FOR IMMEDIATE RELEASE

 

 

 

FROM:  WAYNE UNZE (797-1100)  

VAUGHAN COMPANY BUSINESS OPPORTUNITIES

 

 

RE:   THE ART OF DUE DILIGENCE

 

Thinking about buying or investing in a business?  How can you tell if it is really

a viable and safe business with long-range income potential?  The answer is in

proper due diligence - legalese meaning, turn over enough rocks to make sure

there are no scorpions in the flower garden. 

 

Many would-be entrepreneurs or investors think that reviewing a company's

balance sheets and income statements constitutes due diligence.  But that should

only be the start of a more elaborate process.  Here are some other items that

warrant close inspection before you sign the final closing documents.

 

1.  Client List.  Find out if most of the company's business is done with a few

entities or individuals, or if there is a diversified and extensive customer base.  If

there is a limited clientele, you may want to meet with some of them as a part

of your due diligence process to determine if they will remain loyal after the sale.

 

Because of the seller’s need for confidentiality, any such contacts would occur

just prior to closing and under the seller’s scrutiny.

 

2.  Key Employees.  If you are looking at a company that relies on key people to

perform its services and you do not possess the necessary skills to run the

company in their absence, protect yourself.  A confidential meeting with a key

employee can help you determine his company loyalty.  Our experience dictates

that most employees will remain after the sale, because the change of ownership

is not nearly as traumatic as a change in employment.

 

3.  Books and Records.  Tax returns are signed under penalty of perjury and

should be used to verify income statements, so try to obtain copies for the last

three years.  Other records to peruse include:  accounts receivable and payable;

any property or equipment leases, pertinent contracts, warranties and copies of

the gross receipts tax statements for the past year.

 

4.  Equipment and Inventory.  Asset-intensive businesses warrant an inspection

of the assets to determine if the inventory is marketable and the equipment is in

good repair and adequate for the purposes for which it is intended.  Buying any

business with obsolete equipment or inventory is like buying a car without an

engine.

 

5.  Industry Outlook.  If you are paying for "goodwill", make sure there is some. 

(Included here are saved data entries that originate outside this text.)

(** C1 at the failing input.  With the root [/srv/share] and the subpath
    [../share-evil/secret.txt] (also when it arrives percent-encoded), the two
    os.path variants compare text: the normalized path starts with the text
    of the root, so they serve the sibling's file, and the zip download of
    [../share-evil] delivers the sibling directory.  The pathlib variant
    compares components and answers 403 in both cases. *)
Theorem sibling_prefix_escapes_os_path_check :
  App.directory_listing "/srv/share" Samples.disk "" "../share-evil/secret.txt"
  = SendFile "/srv/share-evil/secret.txt"
  /\ App.directory_listing "/srv/share" Samples.disk "" "%2e%2e/share-evil/secret.txt"
     = SendFile "/srv/share-evil/secret.txt"
  /\ answer (OsPathMain.directory_listing "/srv/share" false Samples.disk
               "/tmp/tmpk3v9.zip" Samples.no_request "../share-evil/secret.txt")
     = SendFile "/srv/share-evil/secret.txt"
  /\ answer (OsPathMain.directory_listing "/srv/share" false Samples.disk
               "/tmp/tmpk3v9.zip" (Samples.download_request "../share-evil") "")
     = Attachment "/tmp/tmpk3v9.zip" "../share-evil.zip"
         [("/srv/share-evil/secret.txt", "secret.txt")]
  /\ is_relative_to (parse "/srv/share-evil/secret.txt") Samples.root = false
  /\ answer (PathlibMain.list_endpoint Samples.root false (resolve_lexical [])
               Samples.disk "/tmp/tmpk3v9.zip" Samples.no_request
               "../share-evil/secret.txt")
     = Abort 403
  /\ answer (PathlibMain.list_endpoint Samples.root false (resolve_lexical [])
               Samples.disk "/tmp/tmpk3v9.zip"
               (Samples.download_request "../share-evil") "")
     = Abort 403.
Proof. repeat split; vm_compute; reflexivity. Qed.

Research the industry on the internet to see if it is still a healthy and growing area

of commerce.  Try to determine where the subject business ranks with respect to

its market share and work with the seller to develop a list of the things you can do

to improve its position.

 

6.  Chattel and Tax Lien Search.  The closing attorney should order these very

important searches to uncover any encumbrances that may exist against the assets

of the business.  Smart buyers run searches on both the business and the owner to

make sure all bases are covered. 

 

7.  Suitable Lease.  If you are buying a business with a seven-year promissory

note, a three-year lease isn’t very attractive.  The seller’s leasehold interests can

be transferred to the buyer in one of three ways:  a lease assignment, a sublease or

a new lease.  If there is plenty of time remaining on the existing lease (renewal

options included), it is sometimes easier for the seller to simply assign the lease to

the buyer, subject to the landlord’s approval.  In some instances (very few) the

seller may be able to sublet the property to the buyer.  If there is only a little time

remaining on the lease, it is often better for the buyer to simply negotiate a new

lease with the landlord.  Any purchase agreement should reflect the fact that the

purchase is contingent upon the buyer’s acceptance of a suitable new lease or

lease assignment.

 

8.  Professional Assistance.  A good CPA is necessary to review financial

records, while an experienced business attorney can advise you on legal matters

such as those surrounding important contracts, leases and other agreements. 

 

Spending a couple of thousand dollars on professionals prior to a major

investment can be a cheap price to pay for peace of mind.

 

A couple of year’s ago, a distraught gentleman (let’s call him Reed), visited my

office and related a sad tale.  He had recently bought a business directly from an

owner and was having serious doubts about its future.  When I asked him what

due diligence he had performed, he said he had looked at profit and loss

statements, had reviewed the lease and had inspected the inventory and

equipment. He had also researched the industry to satisfy himself that there was

remaining growth potential.

 

Unfortunately, Reed tried to save a buck by using a standard Bill of Sale bought at

a stationary store rather than relying on a business attorney to draft the proper

closing documents and order a chattel and tax lien search.  The rest of his story

reads like a Steven King novel.  Four major pieces of equipment were actually

leased and in arrears; the company had not paid any payroll or gross receipts taxes

in two years; and there was $20,000 in inventory that was about to be confiscated

by the vendor for nonpayment. 

 

Essentially, Reed had purchased a lemon and no amount of post-sale lamenting

was going to turn it into lemonade.  Hopefully, Reed’s dismal experience will

have a positive effect in motivating future buyers to do their pre-sale homework.

 

Due diligence is not just a phrase, it is a requisite for peace of mind.